Definition method_names : list (str * http_method) :=
  [ (lit "GET", get);
    (lit "PUT", put);
    (lit "POST", post);
    (lit "DELETE", del);
    (lit "CONNECT", connect);
    (lit "OPTIONS", options);
    (lit "TRACE", trace);
    (lit "PATCH", patch);
    (lit "PROPFIND", propfind);
    (lit "PROPPATCH", proppatch);
    (lit "MKCOL", mkcol);
    (lit "COPY", copy);
    (lit "MOVE", move);
    (lit "LOCK", lock);
    (lit "UNLOCK", unlock);
    (lit "VERSION_CONTROL", version_control);
    (lit "CHECKOUT", checkout);
    (lit "UNCHECKOUT", uncheckout);
    (lit "CHECKIN", checkin);
    (lit "UPDATE", update);
    (lit "LABEL", label);
    (lit "REPORT", report);
    (lit "MKWORKSPACE", mkworkspace);
    (lit "MKACTIVITY", mkactivity);
    (lit "BASELINE_CONTROL", baseline_control);
    (lit "MERGE", merge);
    (lit "HEAD", head) ].

Definition names_of_methods : list (http_method * str) :=
  [ (get, lit "GET");
    (put, lit "PUT");
    (post, lit "POST");
    (del, lit "DELETE");
    (connect, lit "CONNECT");
    (options, lit "OPTIONS");
    (trace, lit "TRACE");
    (patch, lit "PATCH");
    (propfind, lit "PROPFIND");
    (proppatch, lit "PROPPATCH");
    (mkcol, lit "MKCOL");
    (copy, lit "COPY");
    (move, lit "MOVE");
    (lock, lit "LOCK");
    (unlock, lit "UNLOCK");
    (version_control, lit "VERSION_CONTROL");
    (checkout, lit "CHECKOUT");
    (uncheckout, lit "UNCHECKOUT");
    (checkin, lit "CHECKIN");
    (update, lit "UPDATE");
    (label, lit "LABEL");
    (report, lit "REPORT");
    (mkworkspace, lit "MKWORKSPACE");
    (mkactivity, lit "MKACTIVITY");
    (baseline_control, lit "BASELINE_CONTROL");
    (merge, lit "MERGE");
    (head, lit "HEAD") ].

Definition convert_string (s : str) : http_method :=
  match List.find (λ x, str_eqb x.1 s) method_names with
  | Some x => x.2
  | None => unknown
  end.

Definition convert_method (m : http_method) : outcome str :=
  match m with
  | unknown => Ret []
  | _ => match List.find (λ x, Z.eqb (method_code x.1) (method_code m)) names_of_methods with
         | Some x => Ret x.2
         | None => Undef
         end
  end.
End http_method.

(** ** Cookies *)
Record http_cookie := HttpCookie {
  secure : bool;
  http_only : bool;
  partitioned : bool;
  cookie_name : str;
  cookie_value : str;
  domain : str;
  expires : datetime;
  path : str;
  same_site : str }.

(** What a [http_cookie] constructor leaves to the memory it runs in: [partitioned] and the
    [tm] of each "expires" field. *)
Record uninit := Uninit { u_partitioned : bool; u_tm : nat → tm }.

(** [http_cookie()] and [http_cookie(name, value)]. *)
Definition http_cookie_make (u : uninit) (name value : str) : http_cookie :=
  HttpCookie false false (u_partitioned u) name value [] datetime_zero [] [].

Definition http_cookie_new (u : uninit) : http_cookie := http_cookie_make u [] [].

Section cookie_operations.
Context `{TimeLib}.

(** One round of the parser's loop, on the pair [p], [v] of a field. *)
Definition cookie_field (junk : tm) (c : http_cookie) (p v : str) : http_cookie :=
  let '(HttpCookie sec ho part n w d e pa ss) := c in
  if str_eqb p (lit "expires") then
    HttpCookie sec ho part n w d (datetime_parse junk v default_datetime_format) pa ss
  else if str_eqb p (lit "domain") then HttpCookie sec ho part n w v e pa ss
  else if str_eqb p (lit "path") then HttpCookie sec ho part n w d e v ss
  else if str_eqb p (lit "samesite") then HttpCookie sec ho part n w d e pa v
  else if str_eqb p (lit "secure") then HttpCookie true ho part n w d e pa ss
  else if str_eqb p (lit "HttpOnly") then HttpCookie sec true part n w d e pa ss
  else HttpCookie sec ho part p v d e pa ss.

Fixpoint cookie_fields (u : uninit) (i : nat) (c : http_cookie) (fields : list str) : http_cookie :=
  match fields with
  | [] => c
  | f :: fs =>
      let '(p, v) := tokenize_pair f [] [] false (lit "=") in
      cookie_fields u (S i) (cookie_field (u_tm u i) c (trim p) (trim v)) fs
  end.

(** [http_cookie(cookie)] *)
Definition http_cookie_parse (u : uninit) (cookie : str) : http_cookie :=
  cookie_fields u 0 (http_cookie_new u) (tokenize cookie (lit ";")).

(** [http_cookie::str] *)
Definition opt_attr (key v : str) : str := match v with [] => [] | _ => key ++ v end.

Definition http_cookie_str (c : http_cookie) : outcome str :=
  match cookie_name c with
  | [] => Ret []
  | n =>
      e ← (if dt_empty (expires c) then Ret []
           else app (lit "; expires=") <$> dt_as_gmt (expires c));
      Ret (n ++ lit "=" ++ cookie_value c ++ e
           ++ opt_attr (lit "; domain=") (domain c)
           ++ opt_attr (lit "; path=") (path c)
           ++ opt_attr (lit "; SameSite=") (same_site c)
           ++ (if secure c then lit "; secure" else [])
           ++ (if http_only c then lit "; HttpOnly" else [])
           ++ (if partitioned c then lit "; Partitioned" else []))
  end.
End cookie_operations.

(** ** Headers *)

(** [nocase_compare] and [ci_less]. *)
Definition nocase_compare : ascii → ascii → bool := less_on (λ c, ord (tolower c)) Z.ltb.

Definition ci_less : str → str → bool := lex_less nocase_compare.

Abbreviation http_headers := (list (str * str)).

Record http_header := HttpHeader {
  headers : http_headers;
  cookies : list http_cookie;
  content : list ascii;
  http_version : str;
  overrun : nat }.

Definition http_header_new : http_header := HttpHeader [] [] [] (lit "1.1") 0.

Definition with_headers (hs : http_headers) (h : http_header) : http_header :=
  HttpHeader hs (cookies h) (content h) (http_version h) (overrun h).

Definition with_cookies (cs : list http_cookie) (h : http_header) : http_header :=
  HttpHeader (headers h) cs (content h) (http_version h) (overrun h).

Definition with_content (c : list ascii) (n : nat) (h : http_header) : http_header :=
  HttpHeader (headers h) (cookies h) c (http_version h) n.

Definition set_http_version (value : str) (h : http_header) : http_header :=
  HttpHeader (headers h) (cookies h) (content h) value (overrun h).

(** [headers[key] = value] *)
Definition put_header (key value : str) (h : http_header) : http_header :=
  with_headers (map_set ci_less key value (headers h)) h.

Definition get_header (key : str) (h : http_header) : str :=
  match map_find ci_less key (headers h) with Some v => v | None => [] end.

Definition get_content_type (h : http_header) : str :=
  match map_find ci_less (lit "Content-Type") (headers h) with
  | Some v => v
  | None => lit "text/plain"
  end.

Definition set_content_type (value : str) (h : http_header) : http_header :=
  put_header (lit "Content-Type") value h.

Section header_operations.
Context `{TimeLib} (u : nat → uninit).

(** [set_header(key, value)]; [u] supplies the uninitialised memory of each cookie built. *)
Definition set_header (key value : str) (h : http_header) : http_header :=
  if compare key (lit "Cookie") then
    with_cookies
      (cookies h ++ imap (λ i c, http_cookie_parse (u i) c) (tokenize value (lit ";"))) h
  else if compare key (lit "Set-Cookie") then
    with_cookies (cookies h ++ [http_cookie_parse (u 0) value]) h
  else put_header key value h.

(** [set_header(header)] *)
Definition set_header_line (header : str) (h : http_header) : http_header :=
  match find_first_of (lit ":") header 0 with
  | Some pos => set_header (trim (substr 0 pos header)) (trim (drop (pos + 1) header)) h
  | None => h
  end.

(** [operator>>(istream, http_header)] *)
Definition read_header (s : stream) (h : http_header) : stream * http_header :=
  let '(w, s1) := read_word s in (s1, set_header_line w h).
End header_operations.

(** ** Content *)
Definition get_content_size (h : http_header) : Z :=
  match content h with [] => 0 | c => s32 (u64 (Z.of_nat (length c) - 1)) end.

(** [set_content(value_size, value)]: [value] must have [value_size] readable bytes. *)
Definition set_content_n (value_size : Z) (value : str) (h : http_header) : outcome http_header :=
  let n := Z.to_nat value_size in
  if length value <? n then Undef
  else Ret (put_header (lit "Content-Length") (to_string_int value_size)
              (with_content (take n value ++ content h ++ [nul]) (overrun h) h)).

(** [set_content(value)]: the length is converted to [int]. *)
Definition set_content (value : str) (h : http_header) : outcome http_header :=
  set_content_n (s32 (Z.of_nat (length value))) (value ++ [nul]) h.

(** [add_content(value_size, value)]: the content is resized with zeros, the bytes read
    replace it from its last byte on, and one zero is stored past its end. *)
Definition add_content_n (value_size : Z) (s : stream) (h : http_header) : stream * http_header :=
  let c := match content h with [] => [nul] | c => c end in
  let oldsize := length c in
  if (0 <? value_size)%Z then
    let n := Z.to_nat value_size in
    let '(got, s1) := read n s in
    let resized := c ++ replicate n nul in
    let filled := take (oldsize - 1) resized ++ got ++ drop (oldsize - 1 + length got) resized in
    (s1, put_header (lit "Content-Length")
           (to_string_int (s32 (Z.of_nat oldsize + value_size - 1)))
           (with_content filled (overrun h + (if oldsize + n <? length filled then 0 else 1)) h))
  else (s, put_header (lit "Content-Length") (lit "0") (with_content c (overrun h) h)).

(** A [streampos] as a number. *)
Definition pos_off (p : option nat) : Z := match p with Some n => Z.of_nat n | None => -1 end.

(** [add_content(value)]: the rest of the stream. *)
Definition add_content (s : stream) (h : http_header) : stream * http_header :=
  let '(pos, s1) := tellg s in
  let '(last, s2) := tellg (seekg_end s1) in
  let size := u64 (pos_off last - pos_off pos) in
  let s3 := seekg pos s2 in
  if (size =? 0)%Z then (set_eof s3, h) else add_content_n (s32 size) s3 h.

(** ** The cookie list *)
Definition get_cookies (h : http_header) : list http_cookie := cookies h.

Definition set_cookies (c : list http_cookie) (h : http_header) : http_header := with_cookies c h.

Definition set_cookie (c : http_cookie) (h : http_header) : http_header := with_cookies [c] h.

Definition add_cookie (c : http_cookie) (h : http_header) : http_header :=
  with_cookies (cookies h ++ [c]) h.

(** ** Requests *)
Record http_request := HttpRequest {
  req_header : http_header;
  _auth_type : str;
  _gateway_interface : str;
  _path_info : str;
  _path_translated : str;
  _query_string : str;
  _remote_addr : str;
  _remote_host : str;
  _remote_ident : str;
  _remote_user : str;
  _script_name : str;
  _server_name : str;
  _server_port : Z;
  _server_protocol : str;
  _method : http_method.http_method;
  _server_software : str;
  _https : bool }.

(** [http_request()]: [_method] is not initialised. *)
Definition http_request_new (junk : http_method.http_method) : http_request :=
  HttpRequest http_header_new [] [] [] [] [] [] [] [] [] [] [] 0 [] junk [] false.

Definition on_request (f : http_header → http_header) (r : http_request) : http_request :=
  let '(HttpRequest h a g pi pt q ra rh ri ru sn se sp pr m so s) := r in
  HttpRequest (f h) a g pi pt q ra rh ri ru sn se sp pr m so s.

Definition set_auth_type (value : str) (r : http_request) : http_request :=
  let '(HttpRequest h _ g pi pt q ra rh ri ru sn se sp pr m so s) := r in
  HttpRequest h value g pi pt q ra rh ri ru sn se sp pr m so s.

Definition set_gateway_interface (value : str) (r : http_request) : http_request :=
  let '(HttpRequest h a _ pi pt q ra rh ri ru sn se sp pr m so s) := r in
  HttpRequest h a value pi pt q ra rh ri ru sn se sp pr m so s.

Definition set_path_info (value : str) (r : http_request) : http_request :=
  let '(HttpRequest h a g _ pt q ra rh ri ru sn se sp pr m so s) := r in
  HttpRequest h a g value pt q ra rh ri ru sn se sp pr m so s.

Definition set_path_translated (value : str) (r : http_request) : http_request :=
  let '(HttpRequest h a g pi _ q ra rh ri ru sn se sp pr m so s) := r in
  HttpRequest h a g pi value q ra rh ri ru sn se sp pr m so s.

Definition set_query_string (value : str) (r : http_request) : http_request :=
  let '(HttpRequest h a g pi pt _ ra rh ri ru sn se sp pr m so s) := r in
  HttpRequest h a g pi pt value ra rh ri ru sn se sp pr m so s.

Definition set_remote_addr (value : str) (r : http_request) : http_request :=
  let '(HttpRequest h a g pi pt q _ rh ri ru sn se sp pr m so s) := r in
  HttpRequest h a g pi pt q value rh ri ru sn se sp pr m so s.

Definition set_remote_host (value : str) (r : http_request) : http_request :=
  let '(HttpRequest h a g pi pt q ra _ ri ru sn se sp pr m so s) := r in
  HttpRequest h a g pi pt q ra value ri ru sn se sp pr m so s.

Definition set_remote_ident (value : str) (r : http_request) : http_request :=
  let '(HttpRequest h a g pi pt q ra rh _ ru sn se sp pr m so s) := r in
  HttpRequest h a g pi pt q ra rh value ru sn se sp pr m so s.

Definition set_remote_user (value : str) (r : http_request) : http_request :=
  let '(HttpRequest h a g pi pt q ra rh ri _ sn se sp pr m so s) := r in
  HttpRequest h a g pi pt q ra rh ri value sn se sp pr m so s.

Definition set_script_name (value : str) (r : http_request) : http_request :=
  let '(HttpRequest h a g pi pt q ra rh ri ru _ se sp pr m so s) := r in
  HttpRequest h a g pi pt q ra rh ri ru value se sp pr m so s.

Definition set_server_name (value : str) (r : http_request) : http_request :=
  let '(HttpRequest h a g pi pt q ra rh ri ru sn _ sp pr m so s) := r in
  HttpRequest h a g pi pt q ra rh ri ru sn value sp pr m so s.

Definition set_server_port (value : Z) (r : http_request) : http_request :=
  let '(HttpRequest h a g pi pt q ra rh ri ru sn se _ pr m so s) := r in
  HttpRequest h a g pi pt q ra rh ri ru sn se value pr m so s.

☆ ☆ ☆ ☆

▶ Work to complete
Retype exactly the lines of the data above, starting at its first line and finishing with the line that has "http_only : bool;" in it.

▶ Task response
Definition method_names : list (str * http_method) :=
  [ (lit "GET", get);
    (lit "PUT", put);
    (lit "POST", post);
    (lit "DELETE", del);
    (lit "CONNECT", connect);
    (lit "OPTIONS", options);
    (lit "TRACE", trace);
    (lit "PATCH", patch);
    (lit "PROPFIND", propfind);
    (lit "PROPPATCH", proppatch);
    (lit "MKCOL", mkcol);
    (lit "COPY", copy);
    (lit "MOVE", move);
    (lit "LOCK", lock);
    (lit "UNLOCK", unlock);
    (lit "VERSION_CONTROL", version_control);
    (lit "CHECKOUT", checkout);
    (lit "UNCHECKOUT", uncheckout);
    (lit "CHECKIN", checkin);
    (lit "UPDATE", update);
    (lit "LABEL", label);
    (lit "REPORT", report);
    (lit "MKWORKSPACE", mkworkspace);
    (lit "MKACTIVITY", mkactivity);
    (lit "BASELINE_CONTROL", baseline_control);
    (lit "MERGE", merge);
    (lit "HEAD", head) ].

Definition names_of_methods : list (http_method * str) :=
  [ (get, lit "GET");
    (put, lit "PUT");
    (post, lit "POST");
    (del, lit "DELETE");
    (connect, lit "CONNECT");
    (options, lit "OPTIONS");
    (trace, lit "TRACE");
    (patch, lit "PATCH");
    (propfind, lit "PROPFIND");
    (proppatch, lit "PROPPATCH");
    (mkcol, lit "MKCOL");
    (copy, lit "COPY");
    (move, lit "MOVE");
    (lock, lit "LOCK");
    (unlock, lit "UNLOCK");
    (version_control, lit "VERSION_CONTROL");
    (checkout, lit "CHECKOUT");
    (uncheckout, lit "UNCHECKOUT");
    (checkin, lit "CHECKIN");
    (update, lit "UPDATE");
    (label, lit "LABEL");
    (report, lit "REPORT");
    (mkworkspace, lit "MKWORKSPACE");
    (mkactivity, lit "MKACTIVITY");
    (baseline_control, lit "BASELINE_CONTROL");
    (merge, lit "MERGE");
    (head, lit "HEAD") ].

Definition convert_string (s : str) : http_method :=
  match List.find (λ x, str_eqb x.1 s) method_names with
  | Some x => x.2
  | None => unknown
  end.

Definition convert_method (m : http_method) : outcome str :=
  match m with
  | unknown => Ret []
  | _ => match List.find (λ x, Z.eqb (method_code x.1) (method_code m)) names_of_methods with
         | Some x => Ret x.2
         | None => Undef
         end
  end.
End http_method.

(** ** Cookies *)
Record http_cookie := HttpCookie {
  secure : bool;
  http_only : bool;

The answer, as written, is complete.